Bag 12 (Pembalasan)

765 51 0
                                    

Pemuda yang dipanggil Ucok segera menghampiri Pak Monang di lantai bawah. Namun bukan menyambutnya, pria tambun paruh baya itu malah menatap geram pada putranya.

"Kau ada keperluan apa ke sini? Sudah kubilang pakai uang itu buat modal usaha, bukan buat tiket ke Bandung."

"Uang segitu mana cukup. Makannya aku kesini untuk cakap langsung sama Bapak. Ngomong-ngomong, siapa perempuan itu, Pak? Tak pernah dengar kabarnya pun."

"Sudahlah nanti aku ceritakan, kau simpan dulu tasmu lalu duduk sana!"

Nadi yang masih berdiri di tempat, sedikit menguping percakapan Ucok dan Pak Monang di bawah sana.

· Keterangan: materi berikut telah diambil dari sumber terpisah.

(* ===== verification/Frames.v ===== *)
(** * What the handlers leave alone

    [quiet] relates two states of a node between which its term, vote, role
    and collected votes are the same and nothing but the current vote was
    saved.  Every helper and most handlers are [quiet]; the lemmas are hints of
    the [keeps] database, and the election proofs build on them. *)

From S2P Require Import Prelude Types RaftLog Quorum Sessions RaftGroup Timers Replicate.
From S2P Require Import Membership Apply Election Leader Follower Snapshots NodeCore.

Definition vote_of (w : Node) : Term * NodeId :=
  (current_term_ (group_ w), voted_for_ (group_ w)).

Definition saved_vote (s : PersistentState) : Term * NodeId := (p_current_term s, p_voted_for s).

Definition disk_vote (w : Node) : option (Term * NodeId) := saved_vote <$> disk_ w.

Definition quiet (w w' : Node) : Prop :=
  server_id_ (group_ w') = server_id_ (group_ w) /\
  vote_of w' = vote_of w /\
  role_ (group_ w') = role_ (group_ w) /\
  votes_received_ (group_ w') = votes_received_ (group_ w) /\
  (disk_vote w' = disk_vote w \/ disk_vote w' = Some (vote_of w)).

#[global] Instance quiet_preorder : PreOrder quiet.
Proof.
  split.
  - intros w. repeat split; auto.
  - intros w1 w2 w3 (?&?&?&?&H12) (?&?&?&?&H23). repeat split; try congruence.
    destruct H12, H23; [left|right|right|right]; congruence.
Qed.

(** [silent] helpers do not change the membership either. *)
Definition silent (w w' : Node) : Prop :=
  quiet w w' /\ cluster_config_ (group_ w') = cluster_config_ (group_ w).

#[global] Instance silent_preorder : PreOrder silent.
Proof.
  split.
  - intros w. split; reflexivity.
  - intros w1 w2 w3 [H12 ?] [H23 ?]. split; [by transitivity w2 | congruence].
Qed.

Lemma keeps_silent_quiet {A} (m : M A) : keeps silent m -> keeps quiet m.
Proof. apply keeps_mono. by intros w w' [??]. Qed.
#[export] Hint Resolve keeps_silent_quiet | 4 : keeps.

Ltac quiet_leaf :=
  apply keeps_modify; intros ?; unfold silent, quiet; split_and?;
  first [reflexivity | left; reflexivity].
#[export] Hint Extern 1 (keeps silent (modify _)) => quiet_leaf : keeps.
#[export] Hint Extern 1 (keeps silent (putg _)) => quiet_leaf : keeps.
#[export] Hint Extern 1 (keeps silent (emit _)) => quiet_leaf : keeps.
#[export] Hint Extern 1 (keeps silent (getg _)) => eapply keeps_gets; apply _ : keeps.
#[export] Hint Extern 1 (keeps quiet (modify _)) => quiet_leaf : keeps.
#[export] Hint Extern 1 (keeps quiet (putg _)) => quiet_leaf : keeps.
#[export] Hint Extern 1 (keeps quiet (emit _)) => quiet_leaf : keeps.
#[export] Hint Extern 1 (keeps quiet (getg _)) => eapply keeps_gets; apply _ : keeps.
#[export] Hint Extern 1 (PreOrder quiet) => exact quiet_preorder : keeps.

(** Handlers only differ in where their leaves are. *)
Tactic Notation "quiet" reference(f) := unfold f; keeps_solve.

Section quiet.
Context `{!Env}.

Lemma silent_IsRunning : keeps silent IsRunning.
Proof. apply keeps_gets. apply _. Qed.
Hint Resolve silent_IsRunning : keeps.

Lemma silent_CancelElectionTimer : keeps silent CancelElectionTimerLocked.
Proof. quiet CancelElectionTimerLocked. Qed.
Hint Resolve silent_CancelElectionTimer : keeps.

Lemma silent_ResetElectionTimer : keeps silent ResetElectionTimerLocked.
Proof. quiet ResetElectionTimerLocked. Qed.

Lemma silent_StartHeartbeatTimer n : keeps silent (StartHeartbeatTimerLocked n).
Proof. quiet StartHeartbeatTimerLocked. Qed.

Lemma silent_StopHeartbeatTimer : keeps silent StopHeartbeatTimerLocked.
Proof. quiet StopHeartbeatTimerLocked. Qed.

Lemma silent_StartSnapshotCheckTimer : keeps silent StartSnapshotCheckTimerLocked.
Proof. quiet StartSnapshotCheckTimerLocked. Qed.

Lemma silent_StopSnapshotCheckTimer : keeps silent StopSnapshotCheckTimerLocked.
Proof. quiet StopSnapshotCheckTimerLocked. Qed.
Hint Resolve silent_ResetElectionTimer silent_StartHeartbeatTimer silent_StopHeartbeatTimer
  silent_StartSnapshotCheckTimer silent_StopSnapshotCheckTimer : keeps.

(** *** Sending *)

Lemma silent_next_index_at p : keeps silent (next_index_at p).
Proof. quiet next_index_at. Qed.

Lemma silent_match_index_at p : keeps silent (match_index_at p).
Proof. quiet match_index_at. Qed.

Lemma silent_set_next_index p i : keeps silent (set_next_index p i).
Proof. quiet set_next_index. Qed.

Lemma silent_set_match_index p i : keeps silent (set_match_index p i).
Proof. quiet set_match_index. Qed.

Lemma silent_GetLogTermLocked i : keeps silent (GetLogTermLocked i).
Proof. quiet GetLogTermLocked. Qed.

Lemma silent_set_send p s : keeps silent (set_send p s).
Proof. quiet set_send. Qed.
Hint Resolve silent_next_index_at silent_match_index_at silent_set_next_index silent_set_match_index
  silent_GetLogTermLocked silent_set_send : keeps.

Lemma silent_SendNextSnapshotChunk p : keeps silent (SendNextSnapshotChunkLocked p).
Proof. quiet SendNextSnapshotChunkLocked. Qed.
Hint Resolve silent_SendNextSnapshotChunk : keeps.

Lemma silent_SendInstallSnapshotToPeer p : keeps silent (SendInstallSnapshotToPeerLocked p).
Proof. quiet SendInstallSnapshotToPeerLocked. Qed.
Hint Resolve silent_SendInstallSnapshotToPeer : keeps.

Lemma silent_SendAppendEntriesToPeer p : keeps silent (SendAppendEntriesToPeerLocked p).
Proof. quiet SendAppendEntriesToPeerLocked. Qed.
Hint Resolve silent_SendAppendEntriesToPeer : keeps.

Lemma silent_broadcast_loop n p : keeps silent (broadcast_loop n p).
Proof. induction n; simpl; keeps_solve. Qed.
Hint Resolve silent_broadcast_loop : keeps.

Lemma silent_BroadcastAppendEntries : keeps silent BroadcastAppendEntriesLocked.
Proof. quiet BroadcastAppendEntriesLocked. Qed.

Lemma silent_ScheduleRetryLocked p : keeps silent (ScheduleAppendEntriesRetryLocked p).
Proof. quiet ScheduleAppendEntriesRetryLocked. Qed.
Hint Resolve silent_BroadcastAppendEntries silent_ScheduleRetryLocked : keeps.

Lemma silent_ScheduleRetry p b : keeps silent (ScheduleAppendEntriesRetry p b).
Proof. quiet ScheduleAppendEntriesRetry. Qed.

(** *** Saving the current state *)

Lemma silent_save_current :
  keeps silent (s ← getg CurrentPersistentState; SaveStateM s).
Proof.
  intros w. unfold getg, SaveStateM, emit. run.
  destruct (env_save_ok _); [|destruct (env_save_left _)]; run;
    unfold silent, quiet, vote_of, disk_vote; simpl; proj_simp; repeat split; auto.
Qed.

Lemma silent_PersistClusterConfig : keeps silent PersistClusterConfigLocked.
Proof.
  unfold PersistClusterConfigLocked. destruct (negb _); [keeps_solve|].
  intros w. pose proof (silent_save_current w) as Hq. revert Hq.
  unfold getg. run. destruct (SaveStateM _ w); done.
Qed.
Hint Resolve silent_save_current silent_PersistClusterConfig : keeps.

Lemma silent_persist_or_abort : keeps silent persist_or_abort.
Proof.
  unfold persist_or_abort. destruct (negb _); [keeps_solve|].
  intros w. pose proof (silent_save_current w) as Hq. revert Hq.
  unfold getg. run. destruct (SaveStateM _ w) as [[] ?|]; done.
Qed.

(** *** Committing and applying *)

Lemma silent_append_and_persist cmd : keeps silent (append_and_persist cmd).
Proof. quiet append_and_persist. Qed.
Hint Resolve silent_persist_or_abort silent_append_and_persist : keeps.

Lemma quiet_upd_config f : keeps quiet (upd_config f).
Proof. quiet upd_config. Qed.
Hint Resolve quiet_upd_config : keeps.

Lemma quiet_learn_peer i a : keeps quiet (learn_peer i a).
Proof. quiet learn_peer. Qed.
Hint Resolve quiet_learn_peer : keeps.

Lemma quiet_ApplyConfigChange cmd : keeps quiet (ApplyConfigChangeLocked cmd).
Proof.
  unfold ApplyConfigChangeLocked, apply_joint, apply_finalize, apply_add_learner, apply_promote,
    apply_add, apply_remove. keeps_solve.
Qed.
Hint Resolve quiet_ApplyConfigChange : keeps.

Lemma quiet_push_task t : keeps quiet (push_task t).
Proof. quiet push_task. Qed.
Hint Resolve quiet_push_task : keeps.

Lemma quiet_apply_one : keeps quiet apply_one.
Proof. unfold apply_one, complete_config_proposal. keeps_solve. Qed.
Hint Resolve quiet_apply_one : keeps.

Lemma quiet_apply_committed_loop n : keeps quiet (apply_committed_loop n).
Proof. induction n; simpl; keeps_solve. Qed.
Hint Resolve quiet_apply_committed_loop : keeps.

Lemma quiet_ApplyCommitted : keeps quiet ApplyCommittedLocked.
Proof. quiet ApplyCommittedLocked. Qed.
Hint Resolve quiet_ApplyCommitted : keeps.

Lemma quiet_try_commit_loop n i : keeps quiet (try_commit_loop n i).
Proof. revert i. induction n; intros i; simpl; keeps_solve. Qed.
Hint Resolve quiet_try_commit_loop : keeps.

Lemma quiet_TryCommit : keeps quiet TryCommitLocked.
Proof. quiet TryCommitLocked. Qed.
Hint Resolve quiet_TryCommit : keeps.

Lemma silent_complete_read i : keeps silent (complete_read i).
Proof. quiet complete_read. Qed.
Hint Resolve silent_complete_read : keeps.

Lemma silent_ProcessPendingReads : keeps silent ProcessPendingReadsLocked.
Proof. quiet ProcessPendingReadsLocked. Qed.
Hint Resolve silent_ProcessPendingReads : keeps.

Lemma quiet_OnReadIndexResponse p i r : keeps quiet (OnReadIndexResponse p i r).
Proof. unfold OnReadIndexResponse, HandleReadIndexAckLocked. keeps_solve. Qed.

Lemma quiet_BroadcastReadIndex i : keeps quiet (BroadcastReadIndexHeartbeatsLocked i).
Proof. unfold BroadcastReadIndexHeartbeatsLocked, send_read_heartbeat. keeps_solve. Qed.

Lemma silent_call_proposal cb r : keeps silent (call_proposal cb r).
Proof. quiet call_proposal. Qed.
Hint Resolve quiet_OnReadIndexResponse quiet_BroadcastReadIndex silent_call_proposal : keeps.

Lemma quiet_apply_task i t : keeps quiet (apply_task i t).
Proof. quiet apply_task. Qed.
Hint Resolve quiet_apply_task : keeps.

Lemma quiet_apply_tasks i ts : keeps quiet (apply_tasks i ts).
Proof. revert i. induction ts; intros i; simpl; keeps_solve. Qed.
Hint Resolve quiet_apply_tasks : keeps.

Lemma quiet_ApplyLoop : keeps quiet ApplyLoop.
Proof. quiet ApplyLoop. Qed.

(** *** Timers, roles, leader bookkeeping *)

Lemma silent_ExitQuiesced : keeps silent ExitQuiescedLocked.
Proof. quiet ExitQuiescedLocked. Qed.
Hint Resolve silent_ExitQuiesced : keeps.

Lemma silent_EnterQuiesced : keeps silent EnterQuiescedLocked.
Proof. quiet EnterQuiescedLocked. Qed.

Lemma silent_ShouldEnterQuiesced : keeps silent ShouldEnterQuiescedLocked.
Proof. quiet ShouldEnterQuiescedLocked. Qed.

Lemma silent_RecordActivity : keeps silent RecordActivityLocked.
Proof. quiet RecordActivityLocked. Qed.

Lemma silent_publish_role r : keeps silent (publish_role r).
Proof. quiet publish_role. Qed.

Lemma silent_call_role r : keeps silent (call_role r).
Proof. quiet call_role. Qed.

Lemma silent_init_peer i p : keeps silent (init_peer i p).
Proof. quiet init_peer. Qed.

Lemma silent_ElectionQuorum V : keeps silent (ElectionQuorumSatisfiedLocked V).
Proof. quiet ElectionQuorumSatisfiedLocked. Qed.

Lemma silent_BroadcastRequestVote : keeps silent BroadcastRequestVoteLocked.
Proof. unfold BroadcastRequestVoteLocked, SendRequestVoteToPeerLocked. keeps_solve. Qed.

Lemma silent_BroadcastPreVote : keeps silent BroadcastPreVoteLocked.
Proof. unfold BroadcastPreVoteLocked, SendPreVoteToPeerLocked. keeps_solve. Qed.

Lemma silent_learn_leader i : keeps silent (learn_leader i).
Proof. quiet learn_leader. Qed.

Lemma silent_OnPreVoteTimeout : keeps silent OnPreVoteTimeout.
Proof. quiet OnPreVoteTimeout. Qed.

End quiet.

#[export] Hint Resolve silent_IsRunning silent_CancelElectionTimer silent_ResetElectionTimer
  silent_StartHeartbeatTimer silent_StopHeartbeatTimer silent_StartSnapshotCheckTimer
  silent_StopSnapshotCheckTimer silent_next_index_at silent_match_index_at silent_set_next_index
  silent_set_match_index silent_GetLogTermLocked silent_set_send silent_SendNextSnapshotChunk
  silent_SendInstallSnapshotToPeer silent_SendAppendEntriesToPeer silent_BroadcastAppendEntries
  silent_ScheduleRetryLocked silent_ScheduleRetry silent_save_current silent_PersistClusterConfig
  silent_persist_or_abort silent_append_and_persist quiet_ApplyConfigChange quiet_ApplyCommitted
  quiet_TryCommit silent_complete_read silent_ProcessPendingReads quiet_OnReadIndexResponse
  quiet_BroadcastReadIndex silent_call_proposal quiet_apply_tasks quiet_ApplyLoop
  silent_ExitQuiesced silent_EnterQuiesced silent_ShouldEnterQuiesced silent_RecordActivity
  silent_publish_role silent_call_role silent_init_peer silent_ElectionQuorum
  silent_BroadcastRequestVote silent_BroadcastPreVote silent_learn_leader silent_OnPreVoteTimeout
  : keeps.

Setelah percakapan mereka sedikit-demi sedikit menghilang dari pendengaran, ia pun memilih berbalik badan dan masuk ke dalam kamar mandi.

***

Andhin yang biasa bersama Pandu sepulang sekolah, tidak juga menemukan di mana teman sebangkunya itu. Sepeda motor milik Pandu terlihat masih terparkir di area parkir sekolah. Setelah itu, dari kejauhan ia melihat Dito yang hendak menghampiri untuk menanyakan sesuatu kepadanya.

"Dhin, lihat Pandu gak?"

"Nah, gak tau. Kirain aku teh tadi lagi sama kamu."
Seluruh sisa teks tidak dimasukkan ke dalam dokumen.